Institutions need information in order to make decisions. A big part of the information they need to measure and predict outcomes is in the data, but real information is the convergence of that data with sound analysis. Integrity of the data input is critical but so is sound analysis of the output. Government, academic and corporate institutions all have different beneficial interests in this process of input and output.
Government institutions will have large amounts of data input from the sales tracking used to regulate and collect taxes and a huge need for interpretation and analysis of that data. Each state has a different system in its “seed to sale” tracking which need to be standardized before analysis can occur.
Academic institutions have no real input and the only output they will use is for research. They will give much more than they take in this scenario. They have the least stake in any beneficial outcome other than intrinsic and intellectual. This gives them a very neutral stake in the process and makes them uniquely qualified to manage the data aggregation, integrity and availability.

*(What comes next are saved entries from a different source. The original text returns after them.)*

Arguments transforms {batch} c.
Arguments shuffle {batch} c.
Arguments transform_order {batch} c.
Arguments Compose_init {batch} ts sh.
Arguments run_stages {batch} ts order b.
Arguments call_order {batch rng} permute c s.
Arguments Compose_call {batch rng} permute c b s.
Arguments pipeline {batch} d.
Arguments dropout {batch} d.
Arguments DropoutCompose_init {batch} ts d sh.
Arguments run_gated {batch rng} uniform ts probs order b s.
Arguments DropoutCompose_call {batch rng} uniform permute c b s.

(** ** Derived definitions and sample inputs

    Names for intermediate results the statements below speak about, and
    the concrete datasets the statements are tried on. *)

(** The instance dictionary of the subset [get_subset] builds: [data],
    [_old_getitem], then the keyword arguments on top. *)
Definition subset_attrs (c : klass) (attrs : gmap string ref) (data : addr)
    : gmap string ref :=
  subset_kwargs attrs
  ∪ <["_old_getitem" := Getitem (class_getitem c)]> (<["data" := Loc data]> ∅).

(** A [CacheDataset] (at address [1]) over one sample, with an instance
    attribute named [__tag__]. *)
Definition tagged_parent : heap :=
  [OList [VInt 1];
   OInst CacheDataset
     (<["__tag__" := Imm (VInt 7)]> (<["data" := Loc 0%nat]> ∅))].

(** The loading phase of [CacheDataset._make_dataset], once the paths are
    sorted and the loader is closed over its keyword arguments. *)
Definition load_all (load_fn : loader) (kw : kwargs) (nw : option Z)
    (path : list value) (mode : string) : result (list value) :=
  if parallel nw then
    _data ← map_result (λ p, load_fn p kw) path;
    add_items [] _data mode
  else
    load_and_add (λ p, load_fn p kw) [] path mode.

(** [num_workers] and [verbose] after the two adjustments at the head of
    [CacheDataset.__init__]. *)
Definition effective_workers (debug_mode : bool) (num_workers : option Z)
    : option Z :=
  if debug_mode && parallel num_workers then Some 0 else num_workers.

Definition effective_verbose (debug_mode : bool) (num_workers : option Z)
    (verbose : bool) : bool :=
  if parallel (effective_workers debug_mode num_workers) && verbose
  then false else verbose.

(** The instance dictionary of a [CacheDataset] when [_make_dataset] is
    called. *)
Definition cache_attrs (debug_mode : bool) (load_fn : loader)
    (num_workers : option Z) (verbose : bool) (kw : addr) : gmap string ref :=
  <["_load_kwargs" := Loc kw]>
    (<["_load_fn" := Fun load_fn]>
       (<["_verbosity" := Imm (VBool (effective_verbose debug_mode num_workers verbose))]>
          (<["_num_workers" := workers_ref (effective_workers debug_mode num_workers)]> ∅))).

Corporate Institutions via POS and ERP software systems and middle ware providers will have significant input into economic modeling, especially for the retail sector, but most corporations will just want to get their hands on the reports and outcomes. Gartner and Forrester are not exactly covering the marijuana industry yet. All the analysis that needs to be done by financial institutions, investment banks, agriculture, retail and real estate can be measured out of this data.
Roles and Responsibilities
The data gathering side is a huge undertaking that will not come at a small expense and creating multiple data repositories is, frankly, insane. The data needs to be gathered and scrubbed, then merged. It is a huge deal. Not only do you have multiple states using multiple seed-to-sale tracking systems, you also have a proliferation of POS and ERP systems entering the space. Every system calls their fields something else even though they have the same data. You have to map hundreds if not thousands of fields to one another.
Once the data is scrubbed and hopefully automated it needs to become anonymous. Not just to protect the underlying sources but also to eliminate any bias in the analysis. Finally, the data needs to be stored and secured and served up for people to access.
All that complete, we now have responsible analysis of the data. So far the only two neutral studies I have seen in economics are the Harvard and MPG studies I mentioned in a previous article. They just report and predict outcomes, but they do not advocate for or against. I would expect with proper data many of the institutions will be able to assign an analyst to do studies and data should be made available to them, likewise some analysts should come from the other stakeholders as well.
Clearly the neutrality of academic institutions, the significant input and need for output of the government and corporate institutions all need to work together to make this happen.
In the meantime, while all of this falls into place and dominant players emerge, institutions will be slow to adapt and opportunities will continue to exist for non-institutional players; however, navigating the minefield on limited information should be met with extreme caution.